Exercise description
Your answer should be the lines from the start of the records through the line with "the assignment itself;", copied word for word.

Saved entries
-- -- --

(* ===== verification/Handoff.v ===== *)
(** * The one-shot handoff under concurrency

    A request for the preseed is answered with status 200 only after it consumed
    the assignment itself; an assignment is consumed once.  The invariant of the
    system says which request, if any, has done so. *)

From stdpp Require Import relations.
From S2P Require Import Prelude GoStrings Fault Encoding StringFacts Op Db Http HttpDiscovery HttpProvisioning HttpTelemetry.
From S2P Require Artifact Machine Installation Assignment Debian13.
From S2P Require Import StoreMachines StoreInstallations Store Invariant Reachable Evolution System Programs.

Section Handoff.
Context `{Decoders} `{Artifact.Crypto}.

Definition armed (iid : string) (db : DB) : Prop :=
  ∃ y, assignment_of iid db = Some y ∧ Assignment.a_State y = Assignment.StateArmed.
Definition spent (iid : string) (db : DB) : Prop :=
  ∃ y, assignment_of iid db = Some y ∧ Assignment.a_State y ≠ Assignment.StateArmed.

Lemma armed_not_spent iid db : armed iid db → spent iid db → False.
Proof. intros (x & Hx & Hs) (y & Hy & Hn). congruence. Qed.

(** An assignment that ended stays so while the installation exists. *)
Lemma spent_alive iid db db' :
  wf db → is_Some (specs db !! iid) → alive_step iid db db' → spent iid db → spent iid db'.
Proof.
  intros Hwf Hs Hst (x & Hx & Hn). destruct (assignment_of_Some _ _ _ Hx) as (k & Hk & Ek).
  exists x. split; [|done]. eapply ended_assignment_later; [exact Hwf|exact Hs|by apply rtc_once|exact Hk|exact Ek|exact Hn].
Qed.

(** ** Outcomes of calls *)

(** [r] is a result [m] can have on a well-formed database. *)
Definition possible {B} (m : M DB B) (r : result B) : Prop :=
  ∃ a db db', wf db ∧ sane a ∧ run m a db = (r, db').

Fixpoint outcome {A} (h : handler A) (y : A) : Prop :=
  match h with
  | Done x => x = y
  | Call m k => ∃ r, possible m r ∧ outcome (k r) y
  | Allow _ k => ∃ b, outcome (k b) y
  end.

(** A success of [m] ends the assignment of the installation. *)
Definition hands_off {B} (iid : string) (m : M DB B) : Prop :=
  ∀ a db x db', wf db → sane a → run m a db = (Ok x, db') → armed iid db ∧ spent iid db'.

Lemma hands_off_consume iid j rid actor : TrimSpace j = iid → hands_off iid (ConsumeAssignment j rid actor).
Proof.
  intros Hj a db x db' Hwf Ha Hr. destruct (consumed_assignment_of _ _ _ _ _ _ _ Hwf Ha Hr) as (y' & Hy' & Hst').
  apply ConsumeAssignment_Ok in Hr as (y & db0 & e & Hy & Hst & _). rewrite Hj in *.
  split; [by exists y|]. exists y'. split; [done|]. by rewrite Hst'.
Qed.

(** ** Guarded programs *)

(** The program does not answer 200 before it has ended the assignment. *)
Fixpoint guarded (iid : string) (h : handler Response) : Prop :=
  match h with
  | Done p => p_Status p ≠ StatusOK
  | Call m k => (∀ r, possible m r → guarded iid (k r)) ∨ (hands_off iid m ∧ ∀ e, guarded iid (k (Err e)))
  | Allow _ k => ∀ b, guarded iid (k b)
  end.

Lemma guarded_bind {A} iid (h : handler A) (f : A → handler Response) :
  (∀ x, outcome h x → guarded iid (f x)) → guarded iid (h ≫= f).
Proof.
  induction h as [x|B m k IH|remote k IH]; intros Hf; [by apply Hf| |].
  - left. intros r Hr. apply IH. intros x Hx. apply Hf. by exists r.
  - intros b. apply IH. intros x Hx. apply Hf. by exists b.
Qed.

Lemma guarded_post iid (h : handler Response) (f : Response → Response) :
  (∀ p, p_Status (f p) = p_Status p) → guarded iid h → guarded iid (p ← h; mret (f p)).
Proof.
  intros Hf. induction h as [p|B m k IH|remote k IH]; intros Hh.
  - simpl. by rewrite Hf.
  - destruct Hh as [Hh|[Hm Hh]]; [left; intros r Hr; by apply IH, Hh|right; split; [done|intros e; by apply IH, Hh]].
  - intros b. by apply IH.
Qed.

Lemma possible_spec id s :
  possible (InstallationSpec id) (Ok s) → Installation.spec_ID s = TrimSpace id.
Proof.
  intros (a & db & db' & Hwf & _ & Hr). unfold InstallationSpec in Hr. db_inv.
  match goal with Hs : specs _ !! _ = Some _ |- _ => by apply (wf_specs _ Hwf) in Hs as [? _] end.
Qed.

Lemma context_outcome server id material :
  outcome (loadPublicBootContext server id) (Ok material) → Installation.spec_ID (pc_Spec material) = TrimSpace id.
Proof.
  unfold loadPublicBootContext. cbv zeta. destruct (TrimSpace id =? "")%string; [by intros [=]|].
  intros (spec & Hs & Ho). destruct spec as [spec|]; [|by cbn in Ho].
  destruct Ho as (item & _ & Ho). destruct item as [item|]; [|by cbn in Ho].
  destruct Ho as (active & _ & Ho). destruct active as [active|]; [|by cbn in Ho].
  cbn in Ho. apply possible_spec in Hs. rewrite TrimSpace_idem in Hs. revert Ho.
  intros Ho. apply bind_Ok in Ho as (? & _ & Ho). apply bind_Ok in Ho as (? & _ & Ho). apply bind_Ok in Ho as (? & _ & Ho).
  apply Ok_inj in Ho as <-. exact Hs.
Qed.

Lemma error_status err : p_Status (writeBootMaterialError err) ≠ StatusOK.
Proof. unfold writeBootMaterialError. cbv zeta. by repeat case_match. Qed.

Lemma guarded_preseed server r rid : guarded (TrimSpace (q_ID r)) (installationPreseed server r rid).
Proof.
  unfold installationPreseed. apply guarded_bind. intros material Ho.
  destruct material as [material|err]; [|apply error_status].
  destruct (Debian13.RenderSeed _ _) as [bundle|err]; [|done].
  right. split; [|done]. apply hands_off_consume. rewrite (context_outcome _ _ _ Ho). apply TrimSpace_idem.
Qed.

Lemma guarded_handle server fetch r : guarded (TrimSpace (q_ID r)) (handle server fetch Preseed r).
Proof.
  unfold handle. cbn [core_pattern]. unfold ensureRequestContext. apply guarded_bind. intros [rid|] _; [|done].
  apply guarded_post; [done|]. unfold requestLog. apply guarded_bind. intros [rid'|] _; [|done].
  apply guarded_post; [done|]. apply (guarded_preseed server (set_request_header "X-Request-ID" rid r)).
Qed.

(** ** The invariant *)

(** A request for the preseed of the installation. *)
Definition mine (iid : string) (x : route) (r : Request) : Prop := x = Preseed ∧ TrimSpace (q_ID r) = iid.

(** An answer that delivered it. *)
Definition delivered (iid : string) (o : answer) : Prop :=
  mine iid (a_route o) (a_request o) ∧ p_Status (a_response o) = StatusOK.

#[global] Instance delivered_dec iid o : Decision (delivered iid o).
Proof. unfold delivered, mine. apply _. Defined.

Definition deliveries (iid : string) (l : list answer) : nat := length (filter (delivered iid) l).

(** [who] consumed the assignment and was not answered yet. *)
Record handoff_ok (iid : string) (who : option nat) (s : system) : Prop := {
  ho_wf : wf (sys_db s);
  ho_exists : is_Some (specs (sys_db s) !! iid);
  ho_programs : pool_ok s;
  ho_guarded n t : who ≠ Some n → sys_pool s !! n = Some t → mine iid (t_route t) (t_request t) → guarded iid (t_program t);
  ho_spent : who ≠ None ∨ deliveries iid (sys_answers s) ≠ 0 → spent iid (sys_db s);
  ho_count : deliveries iid (sys_answers s) ≤ (match who with Some _ => 0 | None => 1 end) }.

Context (server : Server).

(** Steps in which the installation is never deleted. *)
Definition alive_sys (iid : string) (s s' : system) : Prop :=
  sys_step server s s' ∧ is_Some (specs (sys_db s') !! iid).

Lemma spent_steps iid db db' : wf db → is_Some (specs db !! iid) → is_Some (specs db' !! iid) →
  db' = db ∨ step db db' → spent iid db → spent iid db'.
Proof. intros Hwf Hs Hs' [->|Hst]; [done|]. by apply spent_alive. Qed.

Lemma advance_lookup n t h pool i t' :
  advance n t h pool !! i = Some t' → (i = n ∧ t' = mkTask (t_route t) (t_request t) h) ∨ (i ≠ n ∧ pool !! i = Some t').
Proof. unfold advance. rewrite lookup_insert_Some. naive_solver. Qed.

(** A step that changes no database and no answers. *)
Lemma handoff_pool iid who db l l' pool pool' out :
  handoff_ok iid who (mkSystem db l pool out) → pool_ok (mkSystem db l' pool' out) →
  (∀ n t, who ≠ Some n → pool' !! n = Some t → mine iid (t_route t) (t_request t) → guarded iid (t_program t)) →
  handoff_ok iid who (mkSystem db l' pool' out).
Proof. intros [] Hp Hg. by split. Qed.

Lemma deliveries_app iid l o : deliveries iid (l ++ [o]) = deliveries iid l + (if decide (delivered iid o) then 1 else 0).
Proof.
  unfold deliveries. rewrite filter_app, length_app, filter_cons, filter_nil. by destruct (decide (delivered iid o)).
Qed.

(** A call by the request [n]. *)
Lemma handoff_call iid who db db' l pool out n t B (m : M DB B) k a r :
  handoff_ok iid who (mkSystem db l pool out) → is_Some (specs db' !! iid) →
  pool_ok (mkSystem db' l (advance n t (k r) pool) out) →
  pool !! n = Some t → t_program t = Call m k → sane a → run m a db = (r, db') →
  ∃ who', handoff_ok iid who' (mkSystem db' l (advance n t (k r) pool) out).
Proof.
  intros [Hwf Hs Hp Hg Hsp Hc] Hs' Hp' Ht Et Ha Hr. simpl in *.
  assert (db' = db ∨ step db db') as Hst.
  { pose proof (Hp _ _ Ht) as Hm. rewrite Et in Hm. destruct Hm as [Hm _]. by apply (Hm a db r db'). }
  assert (wf db') as Hwf' by (destruct Hst as [->|]; [done|by eapply wf_step]).
  assert (who = None → who = None ∨ deliveries iid out = 0) as Hsame by auto.
  assert (∀ who', (who' ≠ None → who ≠ None ∨ spent iid db') → (who = None → who' = None ∨ deliveries iid out = 0) →
    (∀ i, i ≠ n → who' ≠ Some i → who ≠ Some i) →
    (who' ≠ Some n → mine iid (t_route t) (t_request t) → guarded iid (k r)) →
    handoff_ok iid who' (mkSystem db' l (advance n t (k r) pool) out)) as Hmk.
  { intros who' Hn Hd Hi Hk. split; simpl; try done.
    - intros i t' Hw [[-> ->]|[Hne Hi']]%advance_lookup Hm; [by apply Hk|]. eapply Hg; [by apply (Hi i)|done|done].
    - intros Hor. assert (who ≠ None ∨ deliveries iid out ≠ 0 ∨ spent iid db') as [?|[?|?]]; [|..|done].
      + destruct Hor as [Hor|Hor]; [destruct (Hn Hor); auto|auto].
      + eapply spent_steps; [exact Hwf|..]; auto.
      + eapply spent_steps; [exact Hwf|..]; auto.
    - destruct who, who'; try lia. destruct Hd as [[=]| ->]; done. }
  destruct (decide (who = Some n)) as [->|Hne]; [exists (Some n); apply Hmk; [by left|done|done|done]|].
  destruct (decide (mine iid (t_route t) (t_request t))) as [Hm|Hm]; [|exists who; apply Hmk; [by left|exact Hsame|done|done]].
  pose proof (Hg n t Hne Ht Hm) as Hgd. rewrite Et in Hgd. destruct Hgd as [Hgd|[Hho Hgd]].
  - exists who. apply Hmk; [by left|exact Hsame|done|]. intros _ _. apply Hgd. by exists a, db, db'.
  - destruct r as [x|e]; [|exists who; apply Hmk; [by left|exact Hsame|done|intros _ _; apply Hgd]].
    destruct (Hho _ _ _ _ Hwf Ha Hr) as [Harm Hspent].
    assert (who = None ∧ deliveries iid out = 0) as [-> Hz].
    { destruct who as [w|]; [destruct (armed_not_spent _ _ Harm); by apply Hsp; left|].
      destruct (decide (deliveries iid out = 0)); [done|]. destruct (armed_not_spent _ _ Harm). apply Hsp. by right. }
    exists (Some n). apply Hmk; [by right|by right|done|done].
Qed.

(** The answer to the request [n]. *)
Lemma handoff_reply iid who db l pool out n t p :
  handoff_ok iid who (mkSystem db l pool out) → pool !! n = Some t → t_program t = Done p →
  ∃ who', handoff_ok iid who' (mkSystem db l (delete n pool) (out ++ [mkAnswer (t_route t) (t_request t) p])).
Proof.
  intros [Hwf Hs Hp Hg Hsp Hc] Ht Et. simpl in *.
  assert (pool_ok (mkSystem db l (delete n pool) (out ++ [mkAnswer (t_route t) (t_request t) p]))) as Hp'.
  { intros i t'. cbn [sys_pool]. rewrite lookup_delete_Some. intros [_ Hi]. by eapply Hp. }
  destruct (decide (who = Some n)) as [->|Hne].
  - exists None. split; simpl; try done.
    + intros i t' _ [Hi Hl]%lookup_delete_Some. eapply Hg; [|exact Hl]. congruence.
    + intros _. apply Hsp. by left.
    + rewrite deliveries_app. destruct (decide _); lia.
  - assert (deliveries iid (out ++ [mkAnswer (t_route t) (t_request t) p]) = deliveries iid out) as Hd.
    { rewrite deliveries_app, decide_False; [lia|]. intros [Hm Hst]. simpl in *.
      pose proof (Hg n t Hne Ht Hm) as Hgd. rewrite Et in Hgd. by apply Hgd. }
    exists who. split; simpl; rewrite ?Hd; try done.
    intros i t' Hw [Hi Hl]%lookup_delete_Some. by eapply Hg.
Qed.

Lemma handoff_step iid who s s' :
  handoff_ok iid who s → alive_sys iid s s' → ∃ who', handoff_ok iid who' s'.
Proof.
  intros Hok [Hst Hs']. pose proof (sys_step_refines _ _ _ Hst (ho_programs _ _ _ Hok)) as [Hp' _].
  destruct Hst.
  - exists who. eapply handoff_pool; [exact Hok|exact Hp'|]. intros i t Hw Hi Hm.
    apply lookup_insert_Some in Hi as [[<- <-]|[_ Hi]]; [|by eapply (ho_guarded _ _ _ Hok)].
    destruct Hm as [Hx <-]. simpl in *. subst. apply guarded_handle.
  - by eapply handoff_call.
  - exists who. eapply handoff_pool; [exact Hok|exact Hp'|]. intros i t' Hw [[-> ->]|[Hne Hi]]%advance_lookup Hm;
      [|by eapply (ho_guarded _ _ _ Hok)].
    match goal with Ht : pool !! n = Some t, E : t_program t = Allow _ _ |- _ =>
      pose proof (ho_guarded _ _ _ Hok n t Hw Ht Hm) as Hg; rewrite E in Hg; apply Hg end.
  - by eapply handoff_reply.
  - exists who. destruct Hok as [Hwf Hs Hp Hg Hsp Hc]. simpl in *. split; simpl; try done.
    + by eapply wf_step.
    + intros Hor. eapply spent_steps; [exact Hwf|done|done|by right|by apply Hsp].
Qed.

Lemma handoff_steps iid who s s' :
  handoff_ok iid who s → rtc (alive_sys iid) s s' → ∃ who', handoff_ok iid who' s'.
Proof.
  intros Hok Hr. revert who Hok. induction Hr as [|x y z Hxy _ IH]; intros who Hok; [by exists who|].
  destruct (handoff_step _ _ _ _ Hok Hxy) as [who' Hok']. by eapply IH.
Qed.

Lemma handoff_booted iid db : wf db → is_Some (specs db !! iid) → handoff_ok iid None (booted db).
Proof.
  intros Hwf Hs. split; simpl; try done.
  - intros [?|Hd]; [done|by destruct Hd].
  - unfold deliveries. simpl. lia.
Qed.
End Handoff.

-- -- --

Written reply
(* ===== verification/Handoff.v ===== *)
(** * The one-shot handoff under concurrency

    A request for the preseed is answered with status 200 only after it consumed
    the assignment itself; an assignment is consumed once.  The invariant of the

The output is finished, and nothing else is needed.